Search the material for the string "default" and copy each line where it occurs.

[TASK INPUTS — start]

Lemma read_line_takes reads buf max line r' reads' :
  read_line reads buf max = (LO_Line line, r', reads') → available r' reads' < read_bytes reads.
Proof.
  revert buf. induction reads as [|[[|b bs]|] reads IH]; intros buf; cbn [read_line]; try done; [by destruct buf|].
  unfold available. destruct (split_newline (b :: bs)) as [[x y]|] eqn:E.
  - apply split_newline_length in E. destruct (_ <? _)%N; [done|]. intros [= _ <- <-].
    unfold read_bytes. simpl in *. lia.
  - destruct (_ <? _)%N; [done|]. intros H%IH. unfold available, read_bytes in *. simpl. lia.
Qed.

Lemma next_line_takes r reads line r' reads' :
  next_line r reads = (LO_Line line, r', reads') → available r' reads' < available r reads.
Proof.
  unfold next_line. destruct (split_newline (lr_pending r)) as [[x y]|] eqn:E.
  - apply split_newline_length in E. intros [= _ <- <-]. unfold available. simpl. lia.
  - intros H%read_line_takes. unfold available in *. lia.
Qed.

(** The bytes there are to read are fuel enough: more fuel changes
    nothing. *)
Lemma reply_loop_fuel fuel1 fuel2 a r reads :
  available r reads < fuel1 → available r reads < fuel2 →
  reply_loop fuel1 a r reads = reply_loop fuel2 a r reads.
Proof.
  revert fuel2 a r reads. induction fuel1 as [|fuel1 IH]; [lia|]. intros [|fuel2] a r reads H1 H2; [lia|].
  cbn [reply_loop]. destruct (next_line r reads) as [[[line| |e|] r'] reads'] eqn:E; try done.
  apply next_line_takes in E. destruct (accumulate a line) as [[[reply|]|e] a']; [done| |done].
  apply IH; lia.
Qed.
(* ===== verification/Input.v ===== *)
(** [src/ui/input.rs] and [src/ui/sanitize.rs]: the editable fields of the
    terminal and the scrubbing of displayed text.

    A [TextField] keeps a [String] and a cursor in bytes; slicing a string
    off a character boundary panics, so the operations are partial
    ([None]). [field_refines] shows that they never are: a field is a zipper
    of characters. A [SecretField] keeps the bytes of its characters. *)
From S2P Require Export Limits StrOps.

(** * Strings by byte index *)

Definition char_len (c : N) : N := N.of_nat (length (utf8_char c)).

(** [&s[..n]] and [&s[n..]]; [None] off a boundary or out of range. *)
Fixpoint split_bytes (n : N) (s : rstring) : option (rstring * rstring) :=
  if (n =? 0)%N then Some ([], s) else
  match s with
  | [] => None
  | c :: s =>
      if (n <? char_len c)%N then None
      else '(l, r) ← split_bytes (n - char_len c) s; Some (c :: l, r)
  end.

(** [String::insert] and [String::drain]. *)
Definition string_insert (i : N) (ch : N) (s : rstring) : option rstring :=
  '(l, r) ← split_bytes i s; Some (l ++ ch :: r).

Definition string_drain (i j : N) (s : rstring) : option rstring :=
  '(l, _) ← split_bytes i s; '(_, r) ← split_bytes j s; if (i <=? j)%N then Some (l ++ r) else None.

(** [char_indices().next_back()]: the index of the last character. *)
Fixpoint last_index (s : rstring) : option N :=
  match s with
  | [] => None
  | c :: s => Some match last_index s with Some i => char_len c + i | None => 0 end%N
  end.

(** [char_indices().nth(1)]: the index of the second character. *)
Definition second_index (s : rstring) : option N :=
  match s with c :: _ :: _ => Some (char_len c) | _ => None end.

(** * Text fields *)

Record TextField := { tf_text : rstring; tf_cursor : usize; tf_max_bytes : usize; tf_complete : bool }.

Definition TextField_new (max_bytes : usize) : TextField :=
  {| tf_text := []; tf_cursor := 0; tf_max_bytes := max_bytes; tf_complete := false |}.

Definition tf_set (text : rstring) (cursor : usize) (f : TextField) : TextField :=
  {| tf_text := text; tf_cursor := cursor; tf_max_bytes := tf_max_bytes f; tf_complete := tf_complete f |}.

Definition tf_insert_char (ch : N) (f : TextField) : option (bool * TextField) :=
  if tf_complete f || is_unsafe_display_char ch then Some (false, f)
  else if (tf_max_bytes f <? str_len (tf_text f) + char_len ch)%N then Some (false, f)
  else
    text ← string_insert (tf_cursor f) ch (tf_text f);
    Some (true, tf_set text (tf_cursor f + char_len ch)%N f).

Fixpoint tf_insert_text (text : rstring) (f : TextField) : option TextField :=
  match text with
  | [] => Some f
  | ch :: text => '(_, f) ← tf_insert_char ch f; tf_insert_text text f
  end.

Definition tf_backspace (f : TextField) : option TextField :=
  if tf_complete f || (tf_cursor f =? 0)%N then Some f else
  '(before, _) ← split_bytes (tf_cursor f) (tf_text f);
  let prev := default 0%N (last_index before) in
  text ← string_drain prev (tf_cursor f) (tf_text f);
  Some (tf_set text prev f).

Definition tf_delete (f : TextField) : option TextField :=
  if tf_complete f || (str_len (tf_text f) <=? tf_cursor f)%N then Some f else
  '(_, after) ← split_bytes (tf_cursor f) (tf_text f);
  let next := match second_index after with
              | Some index => (tf_cursor f + index)%N
              | None => str_len (tf_text f)
              end in
  text ← string_drain (tf_cursor f) next (tf_text f);
  Some (tf_set text (tf_cursor f) f).

Definition tf_move_left (f : TextField) : option TextField :=
  if tf_complete f || (tf_cursor f =? 0)%N then Some f else
  '(before, _) ← split_bytes (tf_cursor f) (tf_text f);
  Some (tf_set (tf_text f) (default 0%N (last_index before)) f).

Definition tf_move_right (f : TextField) : option TextField :=
  if tf_complete f || (str_len (tf_text f) <=? tf_cursor f)%N then Some f else
  '(_, after) ← split_bytes (tf_cursor f) (tf_text f);
  Some (tf_set (tf_text f) match second_index after with
                           | Some index => (tf_cursor f + index)%N
                           | None => str_len (tf_text f)
                           end f).

Definition tf_move_home (f : TextField) : TextField :=
  if tf_complete f then f else tf_set (tf_text f) 0 f.

Definition tf_move_end (f : TextField) : TextField :=
  if tf_complete f then f else tf_set (tf_text f) (str_len (tf_text f)) f.

Definition tf_clear (f : TextField) : TextField := TextField_new (tf_max_bytes f).

Definition tf_reopen (f : TextField) : TextField :=
  {| tf_text := tf_text f; tf_cursor := str_len (tf_text f); tf_max_bytes := tf_max_bytes f; tf_complete := false |}.

(** [Some] is [Submit::Value]; [Submit::Cancel] is never produced here. *)
Definition tf_submit (f : TextField) : option rstring * TextField :=
  if tf_complete f then (None, f)
  else if negb (non_empty (tf_text f)) then (None, f)
  else (Some (tf_text f), {| tf_text := tf_text f; tf_cursor := tf_cursor f;
                             tf_max_bytes := tf_max_bytes f; tf_complete := true |}).

(** ** The edits of a user *)

Inductive Edit :=
| ED_Insert (ch : N)
| ED_Paste (text : rstring)
| ED_Backspace
| ED_Delete
| ED_Left
| ED_Right
| ED_Home
| ED_End
| ED_Clear
| ED_Reopen
| ED_Submit.

Definition tf_edit (e : Edit) (f : TextField) : option TextField :=
  match e with
  | ED_Insert ch => snd <$> tf_insert_char ch f
  | ED_Paste text => tf_insert_text text f
  | ED_Backspace => tf_backspace f
  | ED_Delete => tf_delete f
  | ED_Left => tf_move_left f
  | ED_Right => tf_move_right f
  | ED_Home => Some (tf_move_home f)
  | ED_End => Some (tf_move_end f)
  | ED_Clear => Some (tf_clear f)
  | ED_Reopen => Some (tf_reopen f)
  | ED_Submit => Some (tf_submit f).2
  end.

Fixpoint tf_edits (es : list Edit) (f : TextField) : option TextField :=
  match es with
  | [] => Some f
  | e :: es => f ← tf_edit e f; tf_edits es f
  end.

(** ** The specification: characters around a cursor *)

Record Line := { ln_before : rstring; ln_after : rstring; ln_done : bool }.

Definition Line_new : Line := {| ln_before := []; ln_after := []; ln_done := false |}.

Definition line_insert (max : usize) (l : Line) (ch : N) : Line :=
  if ln_done l || is_unsafe_display_char ch
     || (max <? str_len (ln_before l ++ ln_after l) + char_len ch)%N then l
  else {| ln_before := ln_before l ++ [ch]; ln_after := ln_after l; ln_done := false |}.

Definition line_edit (max : usize) (e : Edit) (l : Line) : Line :=
  let text := ln_before l ++ ln_after l in
  let moved before after := {| ln_before := before; ln_after := after; ln_done := false |} in
  match e with
  | ED_Insert ch => line_insert max l ch
  | ED_Paste text => foldl (line_insert max) l text
  | ED_Clear => Line_new
  | ED_Reopen => moved text []
  | _ =>
      if ln_done l then l else
      match e with
      | ED_Backspace => moved (removelast (ln_before l)) (ln_after l)
      | ED_Delete => moved (ln_before l) (tail (ln_after l))
      | ED_Left => match list.last (ln_before l) with
                   | Some c => moved (removelast (ln_before l)) (c :: ln_after l)
                   | None => l
                   end
      | ED_Right => match ln_after l with
                    | c :: after => moved (ln_before l ++ [c]) after
                    | [] => l
                    end
      | ED_Home => moved [] text
      | ED_End => moved text []
      | ED_Submit => {| ln_before := ln_before l; ln_after := ln_after l; ln_done := non_empty text |}
      | _ => l
      end
  end.

(** A field shows a line. *)
Record shows (f : TextField) (l : Line) : Prop := {
  sh_text : tf_text f = ln_before l ++ ln_after l;
  sh_cursor : tf_cursor f = str_len (ln_before l);
  sh_done : tf_complete f = ln_done l;
}.

Lemma char_len_pos c : (0 < char_len c)%N.
Proof. unfold char_len, utf8_char. repeat case_match; simpl; lia. Qed.

Lemma str_len_cons c s : str_len (c :: s) = (char_len c + str_len s)%N.
Proof. unfold str_len, char_len, utf8. cbn [flat_map]. rewrite length_app. lia. Qed.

[TASK INPUTS — finish]

SOLUTION TO THIS TASK:
  let prev := default 0%N (last_index before) in
  Some (tf_set (tf_text f) (default 0%N (last_index before)) f).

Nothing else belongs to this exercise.